Photo of Roy Beggs Roy Beggs UUP 3:30 pm, 25th January 2022

As amendment No 7 is an amendment to amendment No 6, we need to dispose of amendment No 7 before returning to amendment No 6.

Amendment No 7 proposed:

As an amendment to amendment No 6, in subsection (5)(d), at end insert—

<BR/>

“(dd) information on A and B as described in Section 75(1) of the Northern Ireland Act 1998,”. — [Miss Woods.]

Amendment No 7, as an amendment to amendment No 6, negatived.

Amendment No 6 agreed to.
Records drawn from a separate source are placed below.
(** X22. A word [field:value]: when [field] is a registered field the
    word becomes the field match of [value] and the query parser is not
    called; when it is not, the prefix is dropped without a warning and
    only [value] is handed to the parser.  Field and value are taken
    without whitespace and double quote, the field without colon. *)
Theorem parse_query_field_word (f v : string) (s : manager) :
  f ≠ "" → has_space f = false → has_space v = false →
  Py.contains_char ":" f = false →
  Py.contains_char quote_char f = false → Py.contains_char quote_char v = false →
  parse_query (Py.VStr (f +:+ ":" +:+ v)) s =
    if decide (f ∈ fields s) then (Ok (QComposite OP_AND [QField f (Py.VStr v)]), s)
    else (q <- _query_parse v (if Py.endswith "*" v
                               then Z.lor FLAG_LOVEHATE FLAG_WILDCARD
                               else FLAG_LOVEHATE) None ;;
          ret (QComposite OP_AND [q])) s.
Proof.
  intros Hne Hsf Hsv Hcf Hqf Hqv. unfold parse_query.
  set (word := f +:+ ":" +:+ v).
  assert (Hword : word ≠ "") by (subst word; by destruct f).
  assert (Hsp : has_space word = false).
  { subst word. by rewrite !has_space_app, Hsf, Hsv. }
  assert (Hq : Py.contains_char quote_char word = false).
  { subst word. by rewrite !contains_char_append, Hqf, Hqv. }
  assert (Hcolon : Py.contains_char ":" word = true).
  { subst word. rewrite !contains_char_append. cbn. by rewrite orb_true_r. }
  pose proof (length_nonempty word Hword) as Hl.
  destruct (String.length word) as [|n] eqn:Hn; [lia|].
  unfold bind at 1.
  rewrite (parse_query_loop_word n word word); [|lia|by apply nextword_match_word|done].
  cbv zeta. rewrite Hcolon. subst word. rewrite split_colon_append by done.
  cbn [fst snd]. destruct (decide (f ∈ fields s)); cbn [fst snd].
  - rewrite bool_decide_true by done. rewrite bool_decide_true by congruence.
    cbn [andb default from_option id]. rewrite parse_query_loop_past_end by lia. done.
  - rewrite bool_decide_false by (by intros Hx; apply Hx). cbn [andb].
    unfold bind. destruct (_query_parse _ _ _ _) as [[q|e] s']; [|done].
    rewrite parse_query_loop_past_end by lia. done.
Qed.

Lemma nextword_match_at pre w tail :
  w ≠ "" → has_space w = false →
  (tail = "" ∨ ∃ c rest, tail = String c rest ∧ Ascii.is_space c = true) →
  nextword_match (pre +:+ w +:+ tail) (String.length pre) = Some w.
Proof.
  intros Hne Hsp Htail. unfold nextword_match. rewrite drop_append.
  destruct Htail as [->|(c & rest & -> & Hc)].
  - rewrite append_nil_r, nonspace_run_word by done. by rewrite decide_False.
  - rewrite nonspace_run_prefix by done. by rewrite decide_False.
Qed.

Lemma with_trace_app s t1 t2 :
  with_trace (trace (with_trace (trace s ++ t1) s) ++ t2) (with_trace (trace s ++ t1) s)
  = with_trace (trace s ++ t1 ++ t2) s.
Proof. destruct s. cbn. by rewrite <- app_assoc. Qed.

(** One turn of the loop on a plain word that the parser accepts. *)
Lemma parse_query_loop_plain fuel pre w tail flags queries s :
  plain_word w →
  (tail = "" ∨ ∃ c rest, tail = String c rest ∧ Ascii.is_space c = true) →
  qp_accepts OP_AND w (word_flags flags w) = true →
  parse_query_loop (S fuel) (pre +:+ w +:+ tail) (String.length pre) flags queries s =
    parse_query_loop fuel (pre +:+ w +:+ tail) (String.length pre + String.length w + 1)
      (word_flags flags w) (queries ++ [QParsed OP_AND w (word_flags flags w)])
      (with_trace (trace s ++ [EvParse w (word_flags flags w)]) s).
Proof.
  intros (Hne & Hsp & Hcolon & Hq) Htail Hacc.
  rewrite (parse_query_loop_word_at fuel _ _ w); [| |by apply nextword_match_at|done].
  - cbv zeta. rewrite Hcolon. cbn [fst snd].
    rewrite bool_decide_false by (by intros Hx; apply Hx). cbn [andb].
    by rewrite (bind_Ok _ _ _ _ _ (_query_parse_accepted w _ None s Hacc)).
  - rewrite !length_append. pose proof (length_nonempty w Hne). lia.
Qed.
New clause ordered to stand part of the Bill.

Clause 18 ordered to stand part of the Bill.

Clause 19 (Commencement)

Amendment No 8 made:

In page 12, line 22, leave out first “section” and insert “sections 17A to”. — [Mrs Long (The Minister of Justice).]

Clause 19, as amended, ordered to stand part of the Bill.

Clause 20 ordered to stand part of the Bill.

Long title agreed to.

Photo of Roy Beggs Roy Beggs UUP

That concludes the Consideration Stage of the Protection from Stalking Bill. The Bill stands referred to the Speaker. I ask Members to take their ease for a few moments.